Pero antes de que Atlas pudiera pasar su vaso, Sylvester lo hizo y se lo extendió al Rey Riveria—.

Tome, Su Majestad.

El anciano rio entre dientes.

—Tan joven y lleno de energía.

Ojalá yo también la tuviera…

Y no hace falta que me llames Su Majestad a cada segundo.

Llámame Viejo Derek, como hacen mis amigos.

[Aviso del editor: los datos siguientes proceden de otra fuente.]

(** C1 — the [getAllParts] of [src/services/firebase.ts], the module that
    the pages import, does not merge. It never reads [Parts]: two stores
    with the same answer for the base dataset get the same mapping. On the
    sample store, where [M-200] is in both datasets and the override gives
    another description and a note, the record returned under [M-200] has
    the base's description and no note, and the key [M-900], which only the
    overrides hold, is not in the mapping. *)
Theorem getAllParts_ignores_overrides :
  (forall rd rd' : Reader,
     rd (ref "material_summary_2025") = rd' (ref "material_summary_2025") ->
     FirebaseService.getAllParts rd = FirebaseService.getAllParts rd') /\
  Samples.store (ref "material_summary_2025") = Done (JObj Samples.base_rows) /\
  Samples.store (ref "Parts") = Done (JObj Samples.admin_rows) /\
  (exists basePart overrides,
     obj_get "M-200" Samples.base_rows = Some basePart /\
     obj_get "M-200" Samples.admin_rows = Some overrides /\
     prop "SPRAS_EN" basePart = Some (JStr "Steel nut") /\
     prop "SPRAS_EN" overrides = Some (JStr "Steel nut M8") /\
     prop "notes" overrides = Some (JStr "check stock")) /\
  (exists record,
     obj_get "M-200" (own_entries (FirebaseService.getAllParts Samples.store)) = Some record /\
     prop "SPRAS_EN" record = Some (JStr "Steel nut") /\
     prop "notes" record = None) /\
  obj_get "M-900" (own_entries (FirebaseService.getAllParts Samples.store)) = None.
Proof.
  split.
  - intros rd rd' H. unfold FirebaseService.getAllParts. now rewrite H.
  - split; [reflexivity|]. split; [reflexivity|].
    split; [eexists; eexists; repeat split; reflexivity|].
    split; [eexists; repeat split; reflexivity|reflexivity].
Qed.

End MergedCatalogue.

(** ** Runs of the workflow *)

Module RunFacts.
Import JS Backend Statements.

(** Unfold a run down to the case analysis on the plan and the stores. *)
Ltac unfold_run :=
  cbv beta iota zeta delta
    [bind try_catch ret throw now remote record_event
     db_get db_get_all db_set uploadBytes getDownloadURL deleteObject fetch
     plan blobs partApplications log clock List.tl fst snd].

«Lamentablemente para ti, tu desesperación por Romel te ha cegado, viejo.

En cualquier otro día, ya me habrías echado».

Sylvester asintió y retrasó todo para que el viejo Rey se tomara su tiempo.

Mientras tanto, mientras la mano de Sylvester permanecía extendida con el vaso, cierto chico peludo e invisible se deslizó con cuidado desde su hombro hasta su palma.

En las afiladas mandíbulas de Miraj se encontraba un vial abierto que bajó con cuidado, dejando caer el contenido invisible, informe e inodoro en el vaso.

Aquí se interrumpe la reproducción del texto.